Partnership between the two police forces is key, all the law enforcement representatives agreed. But partnership with and the participation of the community is just as important, Williams said.

For example, cell phones are perhaps the most common target of robberies on campus, Williams said.

"One of the real simple things we can all do to help decrease our opportunities for victimization is simply not to pull that cell phone out, not to be distracted as you talk or text while you walk around this campus," he said. "This is one of the basic areas that everyone of us ... can help impact."

The first question from the audience focused upon data and statistics. The university community would benefit from updated, accurate statistics on crime being readily available, suggested one audience member. Williams responded that university police publish a 60-day crime log online in order to be as transparent as possible.

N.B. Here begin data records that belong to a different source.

(** ** When loading fails *)

(** X17.  An exception of [config.load_config] (an unknown preset, a
    configuration that cannot be read) or of [rule.load_rules] ends the
    run at that call, with status 1: after a failed [load_config] no
    rule is loaded, and after either no file is collected or linted. *)
Theorem load_failures_end_the_run args w cf w2 :
  arg_list_presets args = false ->
  (if truthy (arg_config args)
   then inr (arg_config args, verbose_world args w)
   else discover_config_location (verbose_world args w)) = inr (cf, w2) ->
  truthy cf && negb (path_exists w2 (str_of cf)) = false ->
  (forall e,
     load_config cf (arg_preset args) w2 = inl e ->
     main args w =
       (Uncaught e, w2,
        (verbose_events args ++ config_events args cf)
        ++ [EvLoadConfig cf (arg_preset args)]) /\
     exit_status (outcome_of (main args w)) = 1) /\
  (forall base w3 e,
     load_config cf (arg_preset args) w2 = inr (base, w3) ->
     load_rules (cfg_plugins (cfg_read w3 base)) w3 = inl e ->
     main args w =
       (Uncaught e, w3,
        (verbose_events args ++ config_events args cf)
        ++ [EvLoadConfig cf (arg_preset args);
            EvLoadRules (cfg_plugins (cfg_read w3 base))]) /\
     exit_status (outcome_of (main args w)) = 1).
Proof.
  intros Hlp Hcf Hok. split.
  - intros e Hload.
    assert (Hrun : main args w =
       (Uncaught e, w2,
        (verbose_events args ++ config_events args cf)
        ++ [EvLoadConfig cf (arg_preset args)])).
    { rewrite main_run. cbv zeta. rewrite Hlp, Hcf, Hok, Hload. reflexivity. }
    split; [exact Hrun | rewrite Hrun; reflexivity].
  - intros base w3 e Hload Hrules.
    assert (Hrun : main args w =
       (Uncaught e, w3,
        (verbose_events args ++ config_events args cf)
        ++ [EvLoadConfig cf (arg_preset args);
            EvLoadRules (cfg_plugins (cfg_read w3 base))])).
    { rewrite main_run. cbv zeta. rewrite Hlp, Hcf, Hok, Hload, Hrules. reflexivity. }
    split; [exact Hrun | rewrite Hrun; reflexivity].
Qed.

End Further3.

(** * The claims on the concrete environment *)

#[local] Existing Instance Demo.env.



Lemma demo_presets_have_config : presets_have_config (E := Demo.env).
Proof. repeat constructor; discriminate. Qed.

Lemma demo_apply_file_config_keeps_registry :
  apply_file_config_keeps_registry (E := Demo.env).
Proof.
  intros base file_name w file_config w' Happly. simpl in *.
  unfold Demo.apply_file in Happly.
  destruct (nth_error (Demo.heap w) base) as [v |]; [| discriminate].
  inversion Happly; subst. reflexivity.
Qed.

Lemma demo_check_file_keeps_registry : check_file_keeps_registry (E := Demo.env).
Proof.
  intros file_config file_name w found w' Hcheck. simpl in *.
  unfold Demo.check in Hcheck. inversion Hcheck; subst. reflexivity.
Qed.

Lemma demo_report_keeps_registry : report_keeps_registry (E := Demo.env).
Proof.
  intros rep issues w u w' Hrep. simpl in *.
  unfold Demo.report_issues in Hrep. inversion Hrep; subst. reflexivity.
Qed.



(** C1 as stated fails: with a reporter that raises, [squabble
    clean.sql] goes through the setup and lints [clean.sql], the
    aggregate issue list handed to the reporter is empty, and the run
    ends with the exception of the reporter, that is with status 1. *)
Lemma failing_reporter_exits_1_without_issues :
  trace_of (main (E := BrokenReporter.env) (Demo.args_of ["clean.sql"]) Demo.w0) =
    [EvDiscoverConfig; EvLoadConfig None None; @EvLoadRules BrokenReporter.env [];
     @EvCollectPath BrokenReporter.env "clean.sql";
     @EvApplyFileConfig BrokenReporter.env 0%nat Demo.default_config "clean.sql";
     @EvCheckFile BrokenReporter.env 1%nat "clean.sql";
     @EvReport BrokenReporter.env "plain" []] /\
  outcome_of (main (E := BrokenReporter.env) (Demo.args_of ["clean.sql"]) Demo.w0)
    = Uncaught (OtherException "unknown reporter") /\
  exit_status (outcome_of (main (E := BrokenReporter.env)
                 (Demo.args_of ["clean.sql"]) Demo.w0)) = 1 /\
  exit_status (outcome_of (main (E := BrokenReporter.env)
                 (Demo.args_of ["clean.sql"]) Demo.w0)) <> 0.
Proof.
  split; [vm_compute; reflexivity |]. split; [vm_compute; reflexivity |].
  split; [vm_compute; reflexivity |]. vm_compute. discriminate.
Qed.
(** * Image manager: collection store and annotation store

    A shallow embedding of the two page components of the repository,
    [src/next.js] (module [Next]) and [src/unnamed/part_000] (module
    [Part000]), together with the parts of the platform they call:
    [JSON.stringify] / [JSON.parse] (module [Json]), [localStorage] (a finite
    map from keys to strings) and the mutation and retry protocol of the query
    library (modules [Mutation] and [Retryer]).

    The coordinates of an annotation are JavaScript numbers, modelled by
    [number]: the finite doubles, printed by [toString] as
    [Number.prototype.toString] prints them and read by [of_decimal] as
    [JSON.parse] reads a literal.  Image ids, counters and the clock are
    whole numbers, modelled by [Z] and [N].  JavaScript strings are modelled
    by [string], a sequence of 8-bit characters (UTF-8 text). *)

From Stdlib Require Import ZArith NArith List Ascii String Lia.
From Stdlib Require Import Decimal DecimalString DecimalFacts DecimalN.
From stdpp Require Import gmap strings.

Local Open Scope Z_scope.

#[local] Set Warnings "-register-all".

(** ** Characters used by the JSON grammar *)

Definition dquote : ascii := Eval cbv in ascii_of_nat 34.
Definition backslash : ascii := Eval cbv in ascii_of_nat 92.

Definition is_ws (c : ascii) : bool :=
  (Ascii.eqb c " " || Ascii.eqb c (ascii_of_nat 9)
   || Ascii.eqb c (ascii_of_nat 10) || Ascii.eqb c (ascii_of_nat 13))%bool.

Definition is_digit (c : ascii) : bool :=
  (48 <=? nat_of_ascii c)%nat && (nat_of_ascii c <=? 57)%nat.

(** ** JavaScript numbers *)

Definition show_N (n : N) : string := NilEmpty.string_of_uint (N.to_uint n).

(** [Number::toString] on an integer that is printed with all its digits. *)
Definition show_Z (z : Z) : string :=
  match z with
  | Z0 => "0"
  | Zpos p => show_N (Npos p)
  | Zneg p => String "-" (show_N (Npos p))
  end.

Definition digit_value (c : ascii) : N := N.of_nat (nat_of_ascii c - 48).

(** The number a run of decimal digits denotes, after the digits [acc]. *)
Fixpoint digits_from (acc : N) (ds : string) : N :=
  match ds with
  | EmptyString => acc
  | String c r => digits_from (acc * 10 + digit_value c) r
  end.

Definition digits_value (ds : string) : N := digits_from 0 ds.
(** * ChainLottery client: state synchronisation and fallback logic

    A shallow embedding of the React components of the lottery
    dashboard (PastWinners and its backup copy, ParticipantsList, Home,
    BuyTickets, PromoBanner).  Component state is a record, every
    [setX] call is a record update, asynchronous contract reads are
    oracles that either return or throw, and event handlers are
    functions from state to state. *)

From Stdlib Require Import ZArith List String Ascii Bool Lia DecimalString.
Import ListNotations.
Local Open Scope string_scope.
Local Open Scope list_scope.
Local Open Scope Z_scope.

(** ** JavaScript values used by the components *)

Module JS.

(** Result of awaiting a contract call: the promise resolves or rejects. *)
Inductive Outcome (A : Type) : Type :=
| Returned (a : A)
| Thrown.
Arguments Returned {A} a.
Arguments Thrown {A}.

(** [number | undefined]: truthiness of an optional number ([!x] is its
    negation): [undefined] and [0] are falsy. *)
Definition truthy (x : option Z) : bool :=
  match x with
  | Some n => negb (n =? 0)
  | None => false
  end.

(** Strict equality [===] on [number | undefined]. *)
Definition strict_eq (x y : option Z) : bool :=
  match x, y with
  | Some a, Some b => a =? b
  | None, None => true
  | _, _ => false
  end.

Another question suggested that evening students or those with class during the time of the Town Hall might benefit from another way to ask safety-related questions, or even another open forum meeting to air their concerns. Perman took the suggestion to heart and assured the audience member, a first-year law student, that he would hold another meeting at a more convenient time for that population.

One audience member suggested a more consistent message about community members' role in their own safety, including keeping phones put away, remaining alert at the ATM, and generally staying vigilant when outside on campus. He also suggested that men in particular might feel self-conscious about calling for the escort program, and suggested messaging to dispel that stigma.

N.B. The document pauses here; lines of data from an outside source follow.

(** * piserver: a shallow embedding of the print-job lifecycle

    The development follows the layout of the repository:

    - [PyStr]        the Python [str] and [re] operations the helpers rely on;
    - [cups_helper]  [utils/cups_helper.py], the spooler adapter;
    - [db_helper]    [utils/db_helper.py], the job store (one SQLite table);
    - [file_helper]  [utils/file_helper.py], extension and content checks;
    - [app]          [app.py], the request handlers that compose the above;
    - [cups_status], [db_queries], [file_sweep], [app_views]
                     the status of one job, the listings, the file sweep
                     and the queue view of the same files.

    Text is a sequence of code points below 256 (Rocq's [ascii]); the
    character classes are Python's on that range. Where Python raises,
    the embedding returns [None] or answers as Flask does. *)

From Stdlib Require Import ZArith QArith Lia Bool List Ascii String.
From Stdlib Require Import Numbers.DecimalString Numbers.DecimalPos.
From stdpp Require Import base gmap strings list sorting.
Import ListNotations.

Local Open Scope Z_scope.
Local Open Scope list_scope.

(** ** Python [str] and [re] *)

Module PyStr.

Definition chars := list ascii.

Definition code (c : ascii) : N := N_of_ascii c.

(** [str.isspace] on one code point, which is also [\s] of [re] for a
    [str] pattern: TAB..CR, FS..US, SPACE, NEL and NBSP. *)
Definition is_space (c : ascii) : bool :=
  let n := code c in
  ((9 <=? n) && (n <=? 13) || (28 <=? n) && (n <=? 32)
   || (n =? 133) || (n =? 160))%N.

Definition non_space (c : ascii) : bool := negb (is_space c).

(** [\d] of [re]: the decimal digits. Below 256 these are 0..9. *)
Definition is_digit (c : ascii) : bool :=
  let n := code c in ((48 <=? n) && (n <=? 57))%N.

(** [str.lower] on one code point: A..Z and the Latin-1 capitals
    (0xC0..0xDE without the multiplication sign) move up by 32. *)
Definition lower_char (c : ascii) : ascii :=
  let n := code c in
  if ((65 <=? n) && (n <=? 90)
      || (192 <=? n) && (n <=? 222) && negb (n =? 215))%N
  then ascii_of_N (n + 32) else c.

Fixpoint drop_while (p : ascii -> bool) (s : chars) : chars :=
  match s with
  | c :: s' => if p c then drop_while p s' else s
  | [] => []
  end.

Fixpoint take_while (p : ascii -> bool) (s : chars) : chars :=
  match s with
  | c :: s' => if p c then c :: take_while p s' else []
  | [] => []
  end.

(** [s.strip()] *)
Definition strip_chars (s : chars) : chars :=
  rev (drop_while is_space (rev (drop_while is_space s))).

(** [s.split()]: the maximal runs of non-blank characters. [cur] is the
    run being read, reversed. *)
Fixpoint split_ws_go (cur : chars) (s : chars) : list chars :=
  match s with
  | [] => match cur with [] => [] | _ => [rev cur] end
  | c :: s' =>
      if is_space c
      then match cur with
           | [] => split_ws_go [] s'
           | _ => rev cur :: split_ws_go [] s'
           end
      else split_ws_go (c :: cur) s'
  end.

Definition split_ws_chars (s : chars) : list chars := split_ws_go [] s.

(** [s.split(sep)] for a one-character separator: every separator cuts,
    so the result has one more piece than there are separators. *)
Fixpoint split_on_go (sep : ascii) (cur : chars) (s : chars) : list chars :=
  match s with
  | [] => [rev cur]
  | c :: s' =>
      if Ascii.eqb c sep
      then rev cur :: split_on_go sep [] s'
      else split_on_go sep (c :: cur) s'
  end.

Definition split_on_chars (sep : ascii) (s : chars) : list chars :=
  split_on_go sep [] s.

(** [sep in s] for a one-character [sep]. *)
Definition contains_char (sep : ascii) (s : chars) : bool :=
  existsb (Ascii.eqb sep) s.

(** [s.rsplit(sep, 1)[1]] when [sep] occurs in [s]: what follows its
    last occurrence. Without an occurrence the index is out of range. *)
Definition rsplit1_tail_chars (sep : ascii) (s : chars) : option chars :=
  if contains_char sep s
  then Some (rev (take_while (fun c => negb (Ascii.eqb c sep)) (rev s)))
  else None.

(** *** The fragment of [re] the helpers use

    A pattern is a sequence of atoms. [Plus] and [Group] are greedy
    one-or-more repetitions of a character class; [Group] also records
    what it matched as group 1. The matcher backtracks as [re] does:
    a repetition first takes all it can and then gives back one
    character at a time. *)

Inductive atom : Type :=
| Chr (c : ascii)
| Plus (cls : ascii -> bool)
| Group (cls : ascii -> bool)
| Eos.

(** Try [k], then [k-1], ... down to 1. *)
Fixpoint longest_first {A} (try : nat -> option A) (k : nat) : option A :=
  match k with
  | O => None
  | S k' =>
      match try k with
      | Some r => Some r
      | None => longest_first try k'
      end
  end.

Definition span (cls : ascii -> bool) (s : chars) : nat :=
  length (take_while cls s).

(** [$] without MULTILINE: at the end, or before a final newline. *)
Definition at_end (s : chars) : bool :=
  match s with
  | [] => true
  | [c] => Ascii.eqb c "010"
  | _ => false
  end.

(** Match [re] at the start of [s]; the result is the text of group 1
    (empty when the pattern has no group). *)
Fixpoint match_here (re : list atom) (s : chars) : option chars :=
  match re with
  | [] => Some []
  | Chr c :: re' =>
      match s with
      | x :: s' => if Ascii.eqb x c then match_here re' s' else None
      | [] => None
      end
  | Plus cls :: re' =>
      longest_first (fun k => match_here re' (skipn k s)) (span cls s)
  | Group cls :: re' =>
      longest_first
        (fun k => match match_here re' (skipn k s) with
                  | Some _ => Some (firstn k s)
                  | None => None
                  end)
        (span cls s)
  | Eos :: re' => if at_end s then match_here re' s else None
  end.

(** [re.search(re, s)]: the first position, from the left, where the
    pattern matches; [Some g] carries [match.group(1)]. *)
Fixpoint re_search (re : list atom) (s : chars) : option chars :=
  match match_here re s with
  | Some g => Some g
  | None =>
      match s with
      | [] => None
      | _ :: s' => re_search re s'
      end
  end.

Definition literal (s : string) : list atom :=
  map Chr (list_ascii_of_string s).

(** The same operations on [string]. *)
Definition strip (s : string) : string :=
  string_of_list_ascii (strip_chars (list_ascii_of_string s)).

Definition split_ws (s : string) : list string :=
  map string_of_list_ascii (split_ws_chars (list_ascii_of_string s)).

Definition split_on (sep : ascii) (s : string) : list string :=
  map string_of_list_ascii (split_on_chars sep (list_ascii_of_string s)).

Definition lower (s : string) : string :=
  string_of_list_ascii (map lower_char (list_ascii_of_string s)).

Definition contains (sep : ascii) (s : string) : bool :=
  contains_char sep (list_ascii_of_string s).

Definition rsplit1_tail (sep : ascii) (s : string) : option string :=
  option_map string_of_list_ascii
    (rsplit1_tail_chars sep (list_ascii_of_string s)).

Definition search_group1 (re : list atom) (s : string) : option string :=
  option_map string_of_list_ascii (re_search re (list_ascii_of_string s)).

(** [str(n)] for an [int]. *)
Definition str_of_int (n : Z) : string :=
  NilEmpty.string_of_int (Z.to_int n).

(** *** [int(s)] for a [str]

    The blanks [int] passes over are not those of [str.strip]: the
    separators FS..US are refused. *)
Definition is_int_space (c : ascii) : bool :=
  let n := code c in
  ((9 <=? n) && (n <=? 13) || (n =? 32) || (n =? 133) || (n =? 160))%N.

Definition is_digit_or_underscore (c : ascii) : bool :=
  is_digit c || Ascii.eqb c "_".

(** The value of a run of decimal digits. *)
Fixpoint digits_value (acc : Z) (s : chars) : option Z :=
  match s with
  | [] => Some acc
  | c :: s' =>
      if is_digit c
      then digits_value (10 * acc + Z.of_N (code c - 48)) s'
      else None
  end.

Williams said all members of campus should feel comfortable using the escort vans or walking service. "I am personally asking for you to use it," he said. "There is no need for anyone to be walking around at night."

Another suggestion included extending the increased patrol hours to 7 p.m., rather than 6 p.m., to accommodate those who leave campus a little later. That audience member also suggested more assertive ways of communicating to criminals that the police are out and patrolling, including signage. Williams said the police force's tactic is "to do some more aggressive policing. The reality is that every member of our community can collaborate to send that message out that we're not going to be easy prey for criminals."

A shuttle to take faculty, staff and students would helpful to those who, for example, work on one side of the campus but park on the other, said another audience member. Otherwise, better parking options would be ideal, she added. Williams assigned a member of his leadership team to speak with the audience member about her specific concerns.

Perman closed the meeting by adding that he hoped public safety would remain top-of-mind throughout the university community.

"This is a continuation of a dialog," he said, "not the end of it."